## WHAT THE TASK REQUIRES
Filter these entries down to the lines that hold the word "counter", and show each of them.

## AVAILABLE DATA
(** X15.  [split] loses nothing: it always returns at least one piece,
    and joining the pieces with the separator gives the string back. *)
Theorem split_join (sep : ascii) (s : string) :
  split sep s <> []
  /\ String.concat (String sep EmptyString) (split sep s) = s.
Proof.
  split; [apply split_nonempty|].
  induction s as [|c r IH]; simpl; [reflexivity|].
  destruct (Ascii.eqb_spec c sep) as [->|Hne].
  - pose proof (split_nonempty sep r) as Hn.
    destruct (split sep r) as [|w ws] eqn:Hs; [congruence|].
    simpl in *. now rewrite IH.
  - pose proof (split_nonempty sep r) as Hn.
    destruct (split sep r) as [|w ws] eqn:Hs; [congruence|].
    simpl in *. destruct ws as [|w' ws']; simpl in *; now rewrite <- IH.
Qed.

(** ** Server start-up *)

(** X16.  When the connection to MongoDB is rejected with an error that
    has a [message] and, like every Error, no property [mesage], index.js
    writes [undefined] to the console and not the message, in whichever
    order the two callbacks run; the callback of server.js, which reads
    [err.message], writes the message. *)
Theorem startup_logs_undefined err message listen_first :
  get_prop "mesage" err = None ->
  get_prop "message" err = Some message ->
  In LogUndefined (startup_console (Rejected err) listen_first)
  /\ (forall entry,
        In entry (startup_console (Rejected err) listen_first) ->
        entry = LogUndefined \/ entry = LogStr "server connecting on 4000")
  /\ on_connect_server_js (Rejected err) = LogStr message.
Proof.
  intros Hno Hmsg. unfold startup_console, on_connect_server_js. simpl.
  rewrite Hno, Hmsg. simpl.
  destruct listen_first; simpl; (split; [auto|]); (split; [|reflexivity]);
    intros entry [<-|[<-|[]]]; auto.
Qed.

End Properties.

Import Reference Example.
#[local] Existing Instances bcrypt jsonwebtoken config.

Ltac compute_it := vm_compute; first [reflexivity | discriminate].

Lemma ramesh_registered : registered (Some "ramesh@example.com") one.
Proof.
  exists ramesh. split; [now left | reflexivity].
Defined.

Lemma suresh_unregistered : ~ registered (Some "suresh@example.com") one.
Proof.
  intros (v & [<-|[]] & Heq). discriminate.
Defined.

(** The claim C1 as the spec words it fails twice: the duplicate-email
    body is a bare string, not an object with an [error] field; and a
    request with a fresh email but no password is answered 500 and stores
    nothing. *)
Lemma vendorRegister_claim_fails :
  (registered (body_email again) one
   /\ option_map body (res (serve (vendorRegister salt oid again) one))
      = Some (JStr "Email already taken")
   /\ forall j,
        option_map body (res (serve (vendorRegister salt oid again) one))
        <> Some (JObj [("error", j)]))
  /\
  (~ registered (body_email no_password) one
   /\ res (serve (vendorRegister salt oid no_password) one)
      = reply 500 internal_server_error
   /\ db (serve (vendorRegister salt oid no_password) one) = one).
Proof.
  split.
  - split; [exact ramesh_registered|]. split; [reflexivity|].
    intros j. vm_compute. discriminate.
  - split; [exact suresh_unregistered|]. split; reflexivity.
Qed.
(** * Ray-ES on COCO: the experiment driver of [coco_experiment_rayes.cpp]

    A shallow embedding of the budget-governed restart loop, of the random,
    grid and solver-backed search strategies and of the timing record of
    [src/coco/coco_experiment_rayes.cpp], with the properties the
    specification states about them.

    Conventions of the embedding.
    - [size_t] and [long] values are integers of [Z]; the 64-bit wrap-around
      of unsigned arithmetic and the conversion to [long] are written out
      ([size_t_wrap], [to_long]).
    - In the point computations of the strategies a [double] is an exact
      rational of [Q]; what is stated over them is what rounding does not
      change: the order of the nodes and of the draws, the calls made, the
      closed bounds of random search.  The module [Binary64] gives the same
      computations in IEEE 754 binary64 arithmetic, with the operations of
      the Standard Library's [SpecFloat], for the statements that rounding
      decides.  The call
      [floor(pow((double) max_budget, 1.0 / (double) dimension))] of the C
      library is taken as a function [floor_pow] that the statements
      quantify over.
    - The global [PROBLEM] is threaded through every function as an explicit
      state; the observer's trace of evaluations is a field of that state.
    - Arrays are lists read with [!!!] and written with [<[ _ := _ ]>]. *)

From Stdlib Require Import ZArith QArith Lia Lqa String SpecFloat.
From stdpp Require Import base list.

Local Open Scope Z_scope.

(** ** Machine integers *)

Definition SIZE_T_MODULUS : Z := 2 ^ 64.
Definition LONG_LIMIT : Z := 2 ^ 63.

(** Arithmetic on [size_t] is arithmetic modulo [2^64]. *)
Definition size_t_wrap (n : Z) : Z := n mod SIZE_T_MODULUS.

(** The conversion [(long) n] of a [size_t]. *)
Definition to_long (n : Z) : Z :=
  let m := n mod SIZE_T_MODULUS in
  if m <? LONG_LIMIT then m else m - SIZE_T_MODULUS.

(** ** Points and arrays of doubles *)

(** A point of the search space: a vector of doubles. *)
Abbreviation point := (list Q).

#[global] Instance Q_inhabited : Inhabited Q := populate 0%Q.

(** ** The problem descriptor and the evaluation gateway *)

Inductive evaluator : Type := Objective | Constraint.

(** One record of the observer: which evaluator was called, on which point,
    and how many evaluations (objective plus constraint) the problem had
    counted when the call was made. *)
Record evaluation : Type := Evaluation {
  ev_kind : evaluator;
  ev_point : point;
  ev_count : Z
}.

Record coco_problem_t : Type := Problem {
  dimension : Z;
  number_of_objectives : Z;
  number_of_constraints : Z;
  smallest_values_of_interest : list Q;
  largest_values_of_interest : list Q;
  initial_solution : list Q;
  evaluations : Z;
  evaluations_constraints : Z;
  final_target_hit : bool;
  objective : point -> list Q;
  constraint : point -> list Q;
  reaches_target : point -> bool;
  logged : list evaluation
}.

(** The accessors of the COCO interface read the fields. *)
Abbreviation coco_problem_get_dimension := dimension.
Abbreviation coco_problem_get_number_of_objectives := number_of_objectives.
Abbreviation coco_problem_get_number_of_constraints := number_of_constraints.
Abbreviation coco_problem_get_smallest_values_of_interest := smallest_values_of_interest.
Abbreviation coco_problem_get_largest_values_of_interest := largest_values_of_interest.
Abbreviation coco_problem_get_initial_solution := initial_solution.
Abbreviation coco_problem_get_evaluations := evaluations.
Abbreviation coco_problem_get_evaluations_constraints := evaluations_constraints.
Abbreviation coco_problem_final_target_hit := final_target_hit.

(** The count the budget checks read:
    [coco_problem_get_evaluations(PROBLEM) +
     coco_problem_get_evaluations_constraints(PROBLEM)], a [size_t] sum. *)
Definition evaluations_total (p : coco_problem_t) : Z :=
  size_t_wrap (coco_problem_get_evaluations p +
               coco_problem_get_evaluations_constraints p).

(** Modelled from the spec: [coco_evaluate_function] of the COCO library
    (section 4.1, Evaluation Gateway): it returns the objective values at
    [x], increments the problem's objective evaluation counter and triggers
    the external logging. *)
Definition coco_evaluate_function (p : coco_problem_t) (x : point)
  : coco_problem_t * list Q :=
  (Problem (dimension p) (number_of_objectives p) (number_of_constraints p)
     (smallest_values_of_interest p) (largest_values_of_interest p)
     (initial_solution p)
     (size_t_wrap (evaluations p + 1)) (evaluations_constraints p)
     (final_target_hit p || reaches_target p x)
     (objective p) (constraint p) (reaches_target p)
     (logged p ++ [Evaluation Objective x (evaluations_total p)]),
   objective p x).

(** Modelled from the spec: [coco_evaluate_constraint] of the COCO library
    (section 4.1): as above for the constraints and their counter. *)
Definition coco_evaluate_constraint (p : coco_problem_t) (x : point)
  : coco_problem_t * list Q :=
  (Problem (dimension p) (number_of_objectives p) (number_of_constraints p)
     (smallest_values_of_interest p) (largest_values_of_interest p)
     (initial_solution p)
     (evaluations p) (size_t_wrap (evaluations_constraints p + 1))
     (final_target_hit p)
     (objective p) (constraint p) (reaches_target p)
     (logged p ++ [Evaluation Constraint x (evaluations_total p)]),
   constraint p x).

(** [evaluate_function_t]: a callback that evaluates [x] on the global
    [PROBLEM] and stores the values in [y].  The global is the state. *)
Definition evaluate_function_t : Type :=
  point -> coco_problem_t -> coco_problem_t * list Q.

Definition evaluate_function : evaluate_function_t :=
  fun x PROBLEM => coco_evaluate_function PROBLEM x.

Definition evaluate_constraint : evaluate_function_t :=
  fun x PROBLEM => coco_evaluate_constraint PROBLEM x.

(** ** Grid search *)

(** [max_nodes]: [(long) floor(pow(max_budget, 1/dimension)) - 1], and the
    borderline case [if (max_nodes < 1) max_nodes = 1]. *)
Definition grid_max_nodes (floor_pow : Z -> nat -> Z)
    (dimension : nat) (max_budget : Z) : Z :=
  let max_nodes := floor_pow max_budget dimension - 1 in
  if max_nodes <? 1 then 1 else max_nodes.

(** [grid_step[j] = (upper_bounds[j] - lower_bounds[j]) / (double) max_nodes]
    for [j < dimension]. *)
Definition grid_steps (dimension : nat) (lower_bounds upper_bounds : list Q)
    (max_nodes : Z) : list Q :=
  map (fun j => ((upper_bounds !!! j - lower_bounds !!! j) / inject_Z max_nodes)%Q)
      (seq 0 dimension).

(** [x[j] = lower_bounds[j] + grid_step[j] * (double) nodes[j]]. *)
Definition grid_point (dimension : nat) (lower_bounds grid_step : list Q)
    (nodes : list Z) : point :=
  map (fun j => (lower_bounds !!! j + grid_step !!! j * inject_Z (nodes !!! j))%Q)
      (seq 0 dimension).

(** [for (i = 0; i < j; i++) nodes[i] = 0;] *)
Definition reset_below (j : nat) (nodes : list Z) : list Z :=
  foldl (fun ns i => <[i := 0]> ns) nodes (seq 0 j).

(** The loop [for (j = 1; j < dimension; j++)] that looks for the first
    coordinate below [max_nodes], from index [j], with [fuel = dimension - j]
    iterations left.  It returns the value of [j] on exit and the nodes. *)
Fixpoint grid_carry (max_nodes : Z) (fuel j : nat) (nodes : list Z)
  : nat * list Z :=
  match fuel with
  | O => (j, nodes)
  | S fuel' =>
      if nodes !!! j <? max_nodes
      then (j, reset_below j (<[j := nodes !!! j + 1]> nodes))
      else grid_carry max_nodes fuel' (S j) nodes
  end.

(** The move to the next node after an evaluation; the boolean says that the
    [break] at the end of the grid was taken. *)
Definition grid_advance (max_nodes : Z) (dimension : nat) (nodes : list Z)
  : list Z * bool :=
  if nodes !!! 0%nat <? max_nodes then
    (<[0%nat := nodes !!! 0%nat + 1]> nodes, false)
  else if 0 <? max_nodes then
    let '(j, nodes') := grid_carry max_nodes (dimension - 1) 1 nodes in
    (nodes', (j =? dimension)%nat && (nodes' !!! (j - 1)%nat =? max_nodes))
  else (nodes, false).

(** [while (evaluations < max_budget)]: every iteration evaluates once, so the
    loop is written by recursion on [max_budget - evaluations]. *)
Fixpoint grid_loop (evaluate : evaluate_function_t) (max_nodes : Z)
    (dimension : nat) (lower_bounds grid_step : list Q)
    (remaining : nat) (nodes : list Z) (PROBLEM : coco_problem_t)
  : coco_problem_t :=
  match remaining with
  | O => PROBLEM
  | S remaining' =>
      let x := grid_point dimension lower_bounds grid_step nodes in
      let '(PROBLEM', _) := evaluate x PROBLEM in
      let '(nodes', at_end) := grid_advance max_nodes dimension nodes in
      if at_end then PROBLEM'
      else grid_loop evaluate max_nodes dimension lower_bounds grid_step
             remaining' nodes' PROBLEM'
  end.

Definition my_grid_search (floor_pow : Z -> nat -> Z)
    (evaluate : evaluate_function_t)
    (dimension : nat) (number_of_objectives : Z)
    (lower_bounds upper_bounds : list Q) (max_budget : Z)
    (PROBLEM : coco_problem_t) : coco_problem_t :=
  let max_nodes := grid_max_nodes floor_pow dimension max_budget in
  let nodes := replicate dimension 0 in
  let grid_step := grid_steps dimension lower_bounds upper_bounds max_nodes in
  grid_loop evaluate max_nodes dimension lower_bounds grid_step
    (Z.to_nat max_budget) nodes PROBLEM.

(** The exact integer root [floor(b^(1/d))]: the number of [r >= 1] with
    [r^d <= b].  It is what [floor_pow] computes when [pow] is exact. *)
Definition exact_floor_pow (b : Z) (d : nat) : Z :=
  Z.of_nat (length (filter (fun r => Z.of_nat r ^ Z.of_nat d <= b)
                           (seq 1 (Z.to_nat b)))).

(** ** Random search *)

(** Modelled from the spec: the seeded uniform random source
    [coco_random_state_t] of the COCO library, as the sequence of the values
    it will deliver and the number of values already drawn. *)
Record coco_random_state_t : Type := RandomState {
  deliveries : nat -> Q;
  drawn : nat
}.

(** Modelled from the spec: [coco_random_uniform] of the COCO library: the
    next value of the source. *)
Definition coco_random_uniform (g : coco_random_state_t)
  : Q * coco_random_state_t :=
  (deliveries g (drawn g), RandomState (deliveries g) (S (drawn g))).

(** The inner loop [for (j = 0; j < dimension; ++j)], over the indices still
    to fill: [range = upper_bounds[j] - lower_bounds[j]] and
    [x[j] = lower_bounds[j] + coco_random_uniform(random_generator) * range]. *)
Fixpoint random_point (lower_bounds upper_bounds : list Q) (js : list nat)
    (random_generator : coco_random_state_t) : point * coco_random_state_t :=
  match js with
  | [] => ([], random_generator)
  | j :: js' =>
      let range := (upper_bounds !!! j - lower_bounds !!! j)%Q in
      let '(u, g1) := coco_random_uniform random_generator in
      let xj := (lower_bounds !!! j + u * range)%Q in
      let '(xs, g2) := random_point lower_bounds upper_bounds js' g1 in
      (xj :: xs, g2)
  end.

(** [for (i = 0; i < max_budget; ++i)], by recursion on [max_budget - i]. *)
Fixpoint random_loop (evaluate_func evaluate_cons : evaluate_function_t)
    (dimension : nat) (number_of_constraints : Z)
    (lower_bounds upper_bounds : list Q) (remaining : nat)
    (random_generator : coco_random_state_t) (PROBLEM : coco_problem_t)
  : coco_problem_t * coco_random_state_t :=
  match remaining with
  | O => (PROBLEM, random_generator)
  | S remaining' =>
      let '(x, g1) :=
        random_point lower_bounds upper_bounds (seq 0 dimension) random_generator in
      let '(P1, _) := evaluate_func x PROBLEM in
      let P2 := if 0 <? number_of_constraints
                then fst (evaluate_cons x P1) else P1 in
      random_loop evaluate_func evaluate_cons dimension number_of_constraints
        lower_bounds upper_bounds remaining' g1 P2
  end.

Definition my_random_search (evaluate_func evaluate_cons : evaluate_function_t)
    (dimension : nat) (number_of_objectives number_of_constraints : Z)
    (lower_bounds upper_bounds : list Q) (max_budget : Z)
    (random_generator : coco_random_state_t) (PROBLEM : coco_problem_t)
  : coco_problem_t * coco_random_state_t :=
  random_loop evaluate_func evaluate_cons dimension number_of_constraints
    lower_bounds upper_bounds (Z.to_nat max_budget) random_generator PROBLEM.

## THE ANSWER
    [x], increments the problem's objective evaluation counter and triggers
    (section 4.1): as above for the constraints and their counter. *)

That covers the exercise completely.